Il y a quinze ans, Hirokazu Kore-eda signait « Nobody Knows », une bouleversante chronique de l’enfance au sein du labyrinthe tokyoïte. Depuis, sont sortis « I Wish », « Tel père, Tel fils », « Notre petite Sœur », « Après la tempête » et « The Third Murder », cinq films abordant les mirages de la vie, à travers ce qui pourrait s’apparenter à une thématique centrale : l’oubli, dans toute sa déliquescence. Ou plutôt, ce que l’on préfère oublier. « Une affaire de famille » ne fait en rien exception à la règle, puisqu’il est ici question de personnes que le monde a préféré oublier.

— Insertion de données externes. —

(** [map_kernel] takes pages from the free list only for tables of its
    regions, and gives up when there is none left. *)
Lemma map_kernel_tabs ks lo m l pd r m' :
  space_ok m l pd → NUSER ≤ lo → regions lo ks → (∀ n, lo ≤ n < 2 ^ 20 → present (pte_of m pd n) = false) →
  map_kernel pd ks m = Ret r m' →
  ∃ m1 l1, space_ok m1 l1 pd ∧ (∀ w, w ∈ l ∨ owned m pd w → w ∈ l1 ∨ owned m1 pd w) ∧
    (∀ i, 0 ≤ i < NUSER → upage m1 pd i = upage m pd i) ∧
    (∀ i, 0 ≤ i < 1024 → is_Some (tab m1 pd i) → is_Some (tab m pd i) ∨ kdir ks i) ∧
    (r = 0 ∧ l1 = [] ∨ r = pd ∧ m1 = m').
Proof.
  revert lo m l. induction ks as [|k ks IH]; intros lo m l Hs Hlo Hreg Hnp; cbn [map_kernel].
  { intros [= <- <-]. exists m, l. split_and!; try done; [by left|by right]. }
  destruct Hreg as (R1 & R2 & R3 & R4 & R5 & R6 & R7 & R8 & R9 & Hreg).
  destruct (mappages_run (kcount k) m l pd (kfirst k) (km_phys_start k) (km_perm k))
    as (r1 & m1 & l1 & c & Hrun & Hps & Hc & Hmap & Hcase);
    [apply Hs|done|unfold NUSER in *; lia|done|intros; apply Hnp; lia|done|done|done|done|].
  assert (Htab : ∀ i, 0 ≤ i < 1024 → is_Some (tab m1 pd i) → is_Some (tab m pd i) ∨ kdir (k :: ks) i).
  { intros i Hi Hsome. destruct (decide (kfirst k / 1024 ≤ i ≤ (kfirst k + kcount k - 1) / 1024)).
    - right. exists k. split; [left|done].
    - left. rewrite <- (mappages_tabs (kcount k) m l pd (kfirst k) (km_phys_start k) (km_perm k) r1 m1 i); try done.
      + apply Hs.
      + unfold NUSER in *. lia.
      + intros; apply Hnp; lia.
      + lia. }
  rewrite R2, R3. kstep Hrun. destruct (pstep_sstep pd m l m1 l1 Hs Hps) as [Hss He].
  { intros i Hi. rewrite Hmap by (by apply user_range). by rewrite decide_False by lia. }
  assert (Hup : ∀ i, 0 ≤ i < NUSER → upage m1 pd i = upage m pd i).
  { intros i Hi. apply upage_ext. rewrite Hmap by (by apply user_range). by rewrite decide_False by lia. }
  assert (Hown : ∀ w, w ∈ l ∨ owned m pd w → w ∈ l1 ∨ owned m1 pd w) by (intros w; apply Hss).
  destruct Hcase as [[-> ->]|(-> & ? & ->)]; cbn [Z.ltb Z.compare].
  - intros E. destruct (IH (kfirst k + kcount k) m1 l1) as (m2 & l2 & S2 & O2 & U2 & T2 & C2); [apply Hss|lia|done| |done|].
    { intros n Hn. rewrite Hmap, decide_False by (unfold NUSER in *; lia). apply Hnp. lia. }
    exists m2, l2. split_and!; [done| | | |done].
    + intros w Hw. by apply O2, Hown.
    + intros i Hi. by rewrite U2, Hup.
    + intros i Hi Hi2. destruct (T2 i Hi Hi2) as [?|(k' & ? & ?)]; [by apply Htab|right]. exists k'. split; [by right|done].
  - intros (u & m3 & _ & [= <- <-])%K_bind_inv. exists m1, []. split_and!; [apply Hss|done..|by left].
Qed.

Chronique « familiale » à la fois fondamentalement cruelle et pertinemment troublante, ce film, vainqueur de la Palme d’Or au Festival de Cannes, orchestre un raffinement livré à la pesanteur du quotidien. Hirokazu Kore-eda ne nous donne pas seulement l’occasion d’observer cette famille, mais nous offre, par la simplicité de sa mise en scène et la flamboyance de son humanisme, la possibilité de léviter avec eux.

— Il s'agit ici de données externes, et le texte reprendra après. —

(* ===== verification/Exec.v ===== *)
(** * Exec: running a program (exec.c, elf.h, [loaduvm] of vm.c)

    The ELF headers are read from the file's bytes.  [argv] is the list of the
    argument strings, each with its NUL. *)

From Stdlib Require Import ZArith Lia.
From stdpp Require Import base numbers strings gmap list.
From S2P Require Import Prelude CString Memlayout Kalloc Vm Kernel Sleeplock Bio Log Fs Loopdev File Proc.
Open Scope Z_scope.

Definition MAXARG : nat := 32.
Definition ELF_MAGIC : Z := 0x464C457F.
Definition ELF_PROG_LOAD : Z := 1.
Definition ELFHDR : Z := 52.
Definition PROGHDR : Z := 32.

(** The fields of [struct elfhdr] and [struct proghdr] that are used. *)
Definition elf_magic (h : list Z) : Z := word h 0.
Definition elf_entry (h : list Z) : Z := word h 6.
Definition elf_phoff (h : list Z) : Z := word h 7.
Definition elf_phnum (h : list Z) : Z := le_val (take 2 (drop 44 h)).
Definition ph_type (h : list Z) : Z := word h 0.
Definition ph_off (h : list Z) : Z := word h 1.
Definition ph_vaddr (h : list Z) : Z := word h 2.
Definition ph_filesz (h : list Z) : Z := word h 4.
Definition ph_memsz (h : list Z) : Z := word h 5.

Section exec.
Context {LK : Linker} {CD : Code} {DS : DevSw}.

(** The loop of [loaduvm]: one round for every page. *)
Fixpoint loaduvm_loop (fuel : nat) (pgdir addr : Z) (ip : nat) (offset i sz : Z) : K state Z :=
  if i <? sz then
    match fuel with
    | O => nofuel
    | S fuel =>
        pte ← in_mem (walkpgdir pgdir (u32 (addr + i)) false);
        match pte with
        | None => panic "loaduvm: address should exist"
        | Some pte =>
            e ← in_mem (read_pte pte);
            let v := P2V (PTE_ADDR e) in
            let n := if sz - i <? PGSIZE then sz - i else PGSIZE in
            '(r, bytes) ← in_fs (λ CP LO, readi ip (u32 (offset + i)) n);
            d ← in_mem (read_page v);
            in_mem (write_page v (list_inserts 0 bytes d));;
            if negb (r =? n) then mret (-1)
            else loaduvm_loop fuel pgdir addr ip offset (i + PGSIZE) sz
        end
    end
  else mret 0.
Definition loaduvm (pgdir addr : Z) (ip : nat) (offset sz : Z) : K state Z :=
  if negb (addr mod PGSIZE =? 0) then panic "loaduvm: addr must be page aligned" else
  loaduvm_loop (Z.to_nat (sz / PGSIZE + 1)) pgdir addr ip offset 0 sz.

(** The loop over the program headers, [n] of them left: the size of the
    image, or [None] for [goto bad]. *)
Fixpoint load_segments (n : nat) (pgdir : Z) (ip : nat) (off sz : Z) : K state (option Z) :=
  match n with
  | O => mret (Some sz)
  | S n =>
      '(r, ph) ← in_fs (λ CP LO, readi ip off PROGHDR);
      if negb (r =? PROGHDR) then mret None else
      if negb (ph_type ph =? ELF_PROG_LOAD) then load_segments n pgdir ip (u32 (off + PROGHDR)) sz else
      if ph_memsz ph <? ph_filesz ph then mret None else
      if u32 (ph_vaddr ph + ph_memsz ph) <? ph_vaddr ph then mret None else
      sz ← in_mem (allocuvm pgdir sz (u32 (ph_vaddr ph + ph_memsz ph)));
      if sz =? 0 then mret None else
      if negb (ph_vaddr ph mod PGSIZE =? 0) then mret None else
      r ← loaduvm pgdir (ph_vaddr ph) ip (ph_off ph) (ph_filesz ph);
      if r <? 0 then mret None else
      load_segments n pgdir ip (u32 (off + PROGHDR)) sz
  end.

(** The loop that pushes the argument strings: the stack pointer and the
    pointers to the strings, or [None] for [goto bad]. *)
Fixpoint push_args (argc : nat) (argv : list (list Z)) (pgdir sp : Z) : K state (option (Z * list Z)) :=
  match argv with
  | [] => mret (Some (sp, []))
  | s :: argv =>
      if (MAXARG <=? argc)%nat then mret None else
      len ← deref (strlen s);
      let sp := Z.land (u32 (sp - (len + 1))) (u32 (Z.lnot 3)) in
      r ← in_mem (copyout pgdir sp s (len + 1));
      if r <? 0 then mret None else
      r ← push_args (S argc) argv pgdir sp;
      mret ((λ r, (r.1, sp :: r.2)) <$> r)
  end.

(** The part of [path] after the last slash. *)
Fixpoint last_elem (path last : list Z) : list Z :=
  match path with
  | [] => last
  | c :: path => if c =? 0 then last else last_elem path (if c =? SLASH then path else last)
  end.

(** [bad:] *)
Definition exec_bad (pgdir : Z) (ip : option nat) : K state Z :=
  (if pgdir =? 0 then mret tt else in_mem (freevm pgdir));;
  (match ip with
   | None => mret tt
   | Some ip =>
       in_fs (λ CP LO, iunlockput ip);;
       in_fs (λ CP LO, end_op)
   end);;
  mret (-1).

(** From the image loaded ([sz] bytes) on. *)
Definition exec_stack (path : list Z) (argv : list (list Z)) (pgdir sz entry : Z) : K state Z :=
  let sz := PGROUNDUP sz in
  sz ← in_mem (allocuvm pgdir sz (u32 (sz + 2 * PGSIZE)));
  if sz =? 0 then exec_bad pgdir None else
  in_mem (clearpteu pgdir (u32 (sz - 2 * PGSIZE)));;
  r ← push_args 0 argv pgdir sz;
  match r with
  | None => exec_bad pgdir None
  | Some (sp, ptrs) =>
      let argc := Z.of_nat (length ptrs) in
      let ustack := [0xffffffff; argc; u32 (sp - (argc + 1) * 4)] ++ ptrs ++ [0] in
      let sp := u32 (sp - (3 + argc + 1) * 4) in
      r ← in_mem (copyout pgdir sp (concat (map (le_bytes 4) ustack)) ((3 + argc + 1) * 4));
      if r <? 0 then exec_bad pgdir None else
      c ← myproc;
      x ← getproc c;
      name ← deref (safestrcpy (p_name x) (last_elem path path) 16);
      updproc c (set_p_name name);;
      let oldpgdir := p_pgdir x in
      updproc c (set_p_pgdir pgdir);;
      updproc c (set_p_sz sz);;
      in_mem (write_word (p_tf x + TF_EIP) entry);;
      in_mem (write_word (p_tf x + TF_ESP) sp);;
      switchuvm c;;
      in_mem (freevm oldpgdir);;
      mret 0
  end.

Definition exec (path : list Z) (argv : list (list Z)) : K state Z :=
  in_fs (λ CP LO, begin_op);;
  o ← in_fs (λ CP LO, namei path);
  match o with
  | None =>
      in_fs (λ CP LO, end_op);;
      mret (-1)
  | Some ip =>
      in_fs (λ CP LO, ilock (Some ip));;
      '(r, elf) ← in_fs (λ CP LO, readi ip 0 ELFHDR);
      if negb (r =? ELFHDR) then exec_bad 0 (Some ip) else
      if negb (elf_magic elf =? ELF_MAGIC) then exec_bad 0 (Some ip) else
      pgdir ← in_mem setupkvm;
      if pgdir =? 0 then exec_bad 0 (Some ip) else
      sz ← load_segments (Z.to_nat (elf_phnum elf)) pgdir ip (elf_phoff elf) 0;
      match sz with
      | None => exec_bad pgdir (Some ip)
      | Some sz =>
          in_fs (λ CP LO, iunlockput ip);;
          in_fs (λ CP LO, end_op);;
          exec_stack path argv pgdir sz (elf_entry elf)
      end
  end.

End exec.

Dans cette famille, tout le monde est un oublié. Une petite fille victime de maltraitance enlevée de ses parents, une précarité évidente, un père apprenant à son fils le vol à l’étalage, et beaucoup d’angles morts. Il y a peut-être là quelque chose de sordide, d’inconfortable, mais aussi une bien belle idée : celle d’un hommage, déchirant, aux moches magnifiques, et aux moches. Certes, il est difficile de ne pas penser, ne serait-ce qu’un instant, à Yasujirō Ozu, pour les nombreuses subtilités psychologiques et nuances sociales. Mais parlons plutôt du néo-réalisme italien. Face à une telle sagacité sociale, ce sont les spectres de Vittorio de Sica, Roberto Rosselini, qui surgissent. Il y a quelque chose qui ne s’oublie pas dans « Une affaire de famille », c’est, justement l’ordre cruel des choses. Oui, recueillir dans la rue une fillette victime de maltraitance, c’est un enlèvement. Mais finalement, cela ne peut qu’ouvrir la voix une question : qu’est-ce qui définit une famille ?
Cette famille que nous voyons, peu de choses pourraient la définir. Ici, quelque part entre les autorités et l’ADN, tout semble doux, et c’est d’ailleurs, surement, ce qu’il y a de plus douloureux. Se conjuguent amour et illégalité, préciosité et précarité, maturité et précocité. « Une affaire de famille » regarde sans jugement ces délinquants lumineux. Nous parlions plus haut d’angle mort, et pour le coup, il n’y a quasiment que ça. Pourtant, ce film déborde de vie, d’acuité, de tendresse. Kore-eda donne aux formes le rythme d’un promeneur, facilitant notre immersion en alimentant son œuvre de moments épars, contournant, sans l’ignorer, le prisme psychologique. Il y a des dangers dans « Une affaire des famille », qui pourrait pimenter le film, mais on ne les voit pas ; on les oublie, comme on oublie l’illégalité et la précarité dans lesquelles se trouve cette famille. Et on pourrait encore s’extasier, longtemps, sur une telle sensibilité, une si forte déconstruction des apparences, une si minutieuse approche de la cellule familiale, et une si vibrante délicatesse, dès qu’il s’agit de montrer l’intimité, la chaleur, voire la douleur. Mais bon, on a tous mieux à faire.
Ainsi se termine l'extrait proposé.